- **Your objective**:
Scan the records below for the line containing "- rewrite length_app. simpl. lia." and the line containing "by rewrite lookup_app_l.". Copy both, plus every line between, exactly.

- **The data**:
(** With such a line the parser returns the state reached over the lines it
    reads. *)
Lemma parse_state_marker (innoDbStatus line : string) :
  line ∈ split newline innoDbStatus → includes section_marker line = true →
  parse_state innoDbStatus = Return (run (read_lines innoDbStatus) initial_state).
Proof.
  intros Hin Hm. unfold parse_state, read_lines.
  destruct (findIndex_present _ _ _ Hin Hm) as (j & y & Hj & Hy & _).
  apply lookup_lt_Some in Hy.
  rewrite Hj, Nat2Z.id.
  replace (Z.to_nat (Z.of_nat (length (split newline innoDbStatus)) - Z.of_nat j))
    with (length (split newline innoDbStatus) - j)%nat by lia.
  by apply for_loop_run.
Qed.

(** ** One round of the loop *)

Lemma loop_body_current (line : string) (st : parser_state) :
  current (loop_body line st) = if isStart line then length (heap st) else current st.
Proof.
  unfold loop_body, push_line, assign_thread, start_transaction.
  fold (isStart line) (isThread line).
  destruct (isStart line), (isThread line); reflexivity.
Qed.

Lemma loop_body_transactions (line : string) (st : parser_state) :
  transactions (loop_body line st) =
  if isThread line
  then <[threadId line := current (loop_body line st)]> (transactions st)
  else transactions st.
Proof.
  rewrite loop_body_current.
  unfold loop_body, push_line, assign_thread, start_transaction.
  fold (isStart line) (isThread line) (threadId line).
  destruct (isStart line), (isThread line); reflexivity.
Qed.

Lemma loop_body_heap (line : string) (st : parser_state) :
  heap (loop_body line st) =
  if isStart line
  then heap st ++
       [ {| activeTime := parseInt (slice (indexOf active_marker line + 8) line);
            info := [line] |} ]
  else alter (push_info line) (current st) (heap st).
Proof.
  unfold loop_body, push_line, assign_thread, start_transaction.
  fold (isStart line) (isThread line).
  destruct (isStart line), (isThread line); simpl; try reflexivity.
  all: rewrite alter_app_r_alt by lia; by rewrite Nat.sub_diag.
Qed.

Lemma loop_body_wf (line : string) (st : parser_state) :
  wf_state st → wf_state (loop_body line st).
Proof.
  unfold wf_state. intros Hwf.
  rewrite loop_body_current, loop_body_heap.
  destruct (isStart line).
  - rewrite length_app. simpl. lia.
  - by rewrite length_alter.
Qed.

Lemma loop_body_info (line : string) (st : parser_state) (r : nat) :
  wf_state st →
  info_at (heap (loop_body line st)) r =
  info_at (heap st) r ++
  (if decide (current (loop_body line st) = r) then [line] else []).
Proof.
  unfold wf_state, info_at. intros Hwf.
  rewrite loop_body_current, loop_body_heap.
  destruct (isStart line).
  - case_decide as Hr.
    + subst r. rewrite lookup_app_r by lia. rewrite Nat.sub_diag. simpl.
      rewrite (lookup_ge_None_2 (heap st)) by lia. reflexivity.
    + rewrite app_nil_r.
      destruct (decide (r < length (heap st))%nat).
      * by rewrite lookup_app_l.
      * rewrite !lookup_ge_None_2; [reflexivity | lia |].
        rewrite length_app. simpl. lia.
  - case_decide as Hr.
    + subst r. rewrite list_lookup_alter_eq.
      destruct (heap st !! current st) as [t|] eqn:Ht; [reflexivity |].
      apply lookup_ge_None in Ht. lia.
    + rewrite list_lookup_alter_ne by assumption. by rewrite app_nil_r.
Qed.

(** ** The whole loop *)

Lemma run_cons (line : string) (ls : list string) (st : parser_state) :
  run (line :: ls) st = run ls (loop_body line st).
Proof. reflexivity. Qed.

Lemma run_app (ls1 ls2 : list string) (st : parser_state) :
  run (ls1 ++ ls2) st = run ls2 (run ls1 st).
Proof. unfold run. apply foldl_app. Qed.

Lemma run_wf (ls : list string) (st : parser_state) :
  wf_state st → wf_state (run ls st).
Proof.
  revert st. induction ls as [|l ls IH]; intros st Hwf; [assumption |].
  rewrite run_cons. apply IH. by apply loop_body_wf.
Qed.

Lemma loop_body_current_wf (line : string) (st : parser_state) :
  wf_state st →
  current (loop_body line st) = if isStart line then S (current st) else current st.
Proof. unfold wf_state. intros Hwf. rewrite loop_body_current. by rewrite Hwf. Qed.

(** Every object holds the lines of its block. *)
Lemma run_info (ls : list string) (st : parser_state) (r : nat) :
  wf_state st →
  info_at (heap (run ls st)) r = info_at (heap st) r ++ block_from (current st) r ls.
Proof.
  revert st. induction ls as [|l ls IH]; intros st Hwf.
  - simpl. by rewrite app_nil_r.
  - rewrite run_cons, IH by (by apply loop_body_wf).
    rewrite loop_body_info by assumption.
    rewrite loop_body_current_wf by assumption.
    cbn [block_from].
    rewrite <- app_assoc. f_equal.
    case_decide; reflexivity.
Qed.

(** Every entry was written by an id line of the block it refers to. *)
Lemma run_entries (ls : list string) (st : parser_state) (k : number) (r : nat) :
  wf_state st →
  transactions (run ls st) !! k = Some r →
  transactions st !! k = Some r
  ∨ ∃ l, l ∈ block_from (current st) r ls ∧ isThread l = true ∧ threadId l = k.
Proof.
  revert st. induction ls as [|l ls IH]; intros st Hwf Hk; cbn [block_from].
  - by left.
  - rewrite run_cons in Hk.
    apply IH in Hk; [| by apply loop_body_wf].
    rewrite loop_body_current_wf in Hk by assumption.
    destruct Hk as [Hk | (l' & Hin & Hl')].
    + rewrite loop_body_transactions in Hk.
      rewrite loop_body_current_wf in Hk by assumption.
      destruct (isThread l) eqn:Hth; [| by left].
      rewrite lookup_insert in Hk. case_decide as Hkey.
      * right. exists l. injection Hk as Hr.
        rewrite decide_True by assumption.
        split; [apply list_elem_of_here | by split].
      * by left.
    + right. exists l'. split; [| assumption].
      case_decide; [by apply list_elem_of_further | assumption].
Qed.

Lemma block_from_gt (n r : nat) (ls : list string) :
  (r < n)%nat → block_from n r ls = [].
Proof.
  revert n. induction ls as [|l ls IH]; intros n Hr; [reflexivity |].
  cbn [block_from]. destruct (isStart l).
  - rewrite decide_False by lia. apply IH. lia.
  - rewrite decide_False by lia. by apply IH.
Qed.

Lemma block_from_no_start (n : nat) (ls : list string) :
  Forall (λ l, isStart l = false) ls → block_from n n ls = ls.
Proof.
  induction 1 as [|l ls Hl _ IH]; [reflexivity |].
  cbn [block_from]. rewrite Hl, decide_True by reflexivity. by rewrite IH.
Qed.

(** Once the next block has started the block before it is closed. *)
Lemma block_from_closed (n : nat) (ls : list string) :
  (ls = [] ∨ ∃ s ls', ls = s :: ls' ∧ isStart s = true) →
  block_from n n ls = [].
Proof.
  intros [-> | (s & ls' & -> & Hs)]; [reflexivity |].
  cbn [block_from]. rewrite Hs, decide_False by lia.
  apply block_from_gt. lia.
Qed.

Lemma run_no_start_current (ls : list string) (st : parser_state) :
  Forall (λ l, isStart l = false) ls → current (run ls st) = current st.
Proof.
  intros Hall. revert st. induction Hall as [|l ls Hl _ IH]; intros st; [reflexivity |].
  rewrite run_cons, IH, loop_body_current. by rewrite Hl.
Qed.

(** Further id lines of the same block leave an entry on the same object. *)
Lemma run_same_block_entry (ls : list string) (st : parser_state) (k : number) :
  Forall (λ l, isStart l = false) ls →
  transactions st !! k = Some (current st) →
  transactions (run ls st) !! k = Some (current st).
Proof.
  intros Hall. revert st. induction Hall as [|l ls Hl _ IH]; intros st Hk; [assumption |].
  assert (Hc : current (loop_body l st) = current st)
    by (rewrite loop_body_current; by rewrite Hl).
  rewrite run_cons, <- Hc. apply IH.
  rewrite loop_body_transactions, Hc.
  destruct (isThread l); [| assumption].
  rewrite lookup_insert. by case_decide.
Qed.

(** Lines that are no id line for [k] leave the entry of [k] alone. *)
Lemma run_keep_entry (ls : list string) (st : parser_state) (k : number) :
  Forall (λ l, isThread l = true → threadId l ≠ k) ls →
  transactions (run ls st) !! k = transactions st !! k.
Proof.
  intros Hall. revert st. induction Hall as [|l ls Hl _ IH]; intros st; [reflexivity |].
  rewrite run_cons, IH, loop_body_transactions.
  destruct (isThread l); [| reflexivity].
  apply lookup_insert_ne. by apply Hl.
Qed.

Lemma run_lookup_is_Some (ls : list string) (st : parser_state) (r : nat) :
  is_Some (heap st !! r) → is_Some (heap (run ls st) !! r).
Proof.
  revert st. induction ls as [|l ls IH]; intros st Hr; [assumption |].
  rewrite run_cons. apply IH. rewrite loop_body_heap.
  apply lookup_lt_is_Some. apply lookup_lt_is_Some in Hr.
  destruct (isStart l).
  - rewrite length_app. lia.
  - by rewrite length_alter.
Qed.

Lemma info_at_Some (h : list TransactionInfo) (r : nat) (t : TransactionInfo) :
  h !! r = Some t → info_at h r = info t.
Proof. unfold info_at. by intros ->. Qed.

Lemma info_at_nonempty (h : list TransactionInfo) (r : nat) (l : string) :
  l ∈ info_at h r → ∃ t, h !! r = Some t ∧ info_at h r = info t.
Proof.
  unfold info_at. destruct (h !! r) as [t|]; simpl.
  - intros _. by exists t.
  - intros Hin. by apply elem_of_nil in Hin.
Qed.

Lemma initial_state_wf : wf_state initial_state.
Proof. reflexivity. Qed.

Lemma info_at_initial (r : nat) : info_at (heap initial_state) r = [].
Proof. destruct r as [|[|r]]; reflexivity. Qed.

(** A text either has a line with the section marker or has none. *)
Lemma marker_cases (innoDbStatus : string) :
  Forall (λ line, includes section_marker line = false) (split newline innoDbStatus)
  ∨ ∃ line, line ∈ split newline innoDbStatus ∧ includes section_marker line = true.
Proof.
  destruct (decide (Forall (λ line, includes section_marker line = false)
                      (split newline innoDbStatus))) as [H | H]; [by left | right].
  apply not_Forall_Exists in H; [| apply _].
  apply Exists_exists in H as (line & Hin & Hline).
  exists line. split; [assumption |].
  unfold compose in Hline.
  destruct (includes section_marker line); [reflexivity | by destruct Hline].
Qed.

(** What the parser returns, when it returns. *)
Lemma parseInnoDbStatus_Return (innoDbStatus : string) (d : TransactionInfoDict) :
  parseInnoDbStatus innoDbStatus = Return d →
  objects d = heap (run (read_lines innoDbStatus) initial_state)
  ∧ entries d = transactions (run (read_lines innoDbStatus) initial_state).
Proof.
  intros Hd. unfold parseInnoDbStatus in Hd.
  destruct (marker_cases innoDbStatus) as [Hno | (line & Hin & Hline)].
  - rewrite (parse_state_no_marker _ Hno) in Hd. discriminate.
  - rewrite (parse_state_marker _ _ Hin Hline) in Hd. simpl in Hd.
    injection Hd as <-. by split.
Qed.

(** An entry of the result refers to the object of a block, and that block
    has an id line with the entry's key. *)
Lemma entry_block (innoDbStatus : string) (d : TransactionInfoDict) (k : number) (r : nat) :
  parseInnoDbStatus innoDbStatus = Return d →
  entries d !! k = Some r →
  ∃ t l, objects d !! r = Some t
         ∧ info t = block r (read_lines innoDbStatus)
         ∧ l ∈ info t ∧ isThread l = true ∧ threadId l = k.
Proof.
  intros Hd Hk.
  apply parseInnoDbStatus_Return in Hd as [Hobj Hent].
  rewrite Hent in Hk.
  apply run_entries in Hk as [Hk | (l & Hin & Hth & Hkey)]; [| | apply initial_state_wf].
  { simpl in Hk. by rewrite lookup_empty in Hk. }
  pose proof (run_info (read_lines innoDbStatus) initial_state r initial_state_wf) as Hinfo.
  rewrite info_at_initial, app_nil_l in Hinfo.
  change (block_from (current initial_state) r (read_lines innoDbStatus))
    with (block r (read_lines innoDbStatus)) in Hinfo, Hin.
  rewrite <- Hinfo in Hin.
  destruct (info_at_nonempty _ _ _ Hin) as (t & Ht & Hit).
  exists t, l. rewrite Hobj. split; [assumption |].
  split; [congruence |]. split; [congruence | by split].
Qed.

(** ** Prefixes *)

Lemma startsWith_cons (c c' : ascii) (p s : string) :
  startsWith (String c p) (String c' s) = true → c = c' ∧ startsWith p s = true.
Proof.
  unfold startsWith. simpl.
  destruct (ascii_dec c c') as [-> | Hne]; [by split | discriminate].
Qed.

Ltac peel H line :=
  destruct line as [|? line]; [discriminate H |];
  apply startsWith_cons in H as [<- H].

(** A transaction-start line without [", ACTIVE"] gets NaN as its active
    time: the search answers -1, the slice starts at position 7 of the
    line, inside the start marker, and no number is read there. *)
Lemma start_without_active (line : string) :
  isStart line = true →
  indexOf active_marker line = (-1)%Z →
  parseInt (slice (indexOf active_marker line + 8) line) = NaN.
Proof.
  intros Hs Hidx. rewrite Hidx.
  unfold isStart, transaction_marker in Hs.
  do 8 peel Hs line.
  unfold slice.
  change (-1 + 8)%Z with 7%Z. change (7 <? 0)%Z with false. cbv iota.
  rewrite Z.min_l by (simpl String.length; lia).
  reflexivity.
Qed.

(** The three markers exclude one another. *)
Lemma thread_not_start (line : string) : isThread line = true → isStart line = false.
Proof.
  unfold isThread, thread_marker. intros H. peel H line. reflexivity.
Qed.

Lemma thread_not_terminator (line : string) :
  isThread line = true → isTerminator line = false.
Proof.
  unfold isThread, thread_marker. intros H. peel H line. reflexivity.
Qed.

- **Answer section**:
  - rewrite length_app. simpl. lia.
  - by rewrite length_alter.
Qed.

Lemma loop_body_info (line : string) (st : parser_state) (r : nat) :
  wf_state st →
  info_at (heap (loop_body line st)) r =
  info_at (heap st) r ++
  (if decide (current (loop_body line st) = r) then [line] else []).
Proof.
  unfold wf_state, info_at. intros Hwf.
  rewrite loop_body_current, loop_body_heap.
  destruct (isStart line).
  - case_decide as Hr.
    + subst r. rewrite lookup_app_r by lia. rewrite Nat.sub_diag. simpl.
      rewrite (lookup_ge_None_2 (heap st)) by lia. reflexivity.
    + rewrite app_nil_r.
      destruct (decide (r < length (heap st))%nat).
      * by rewrite lookup_app_l.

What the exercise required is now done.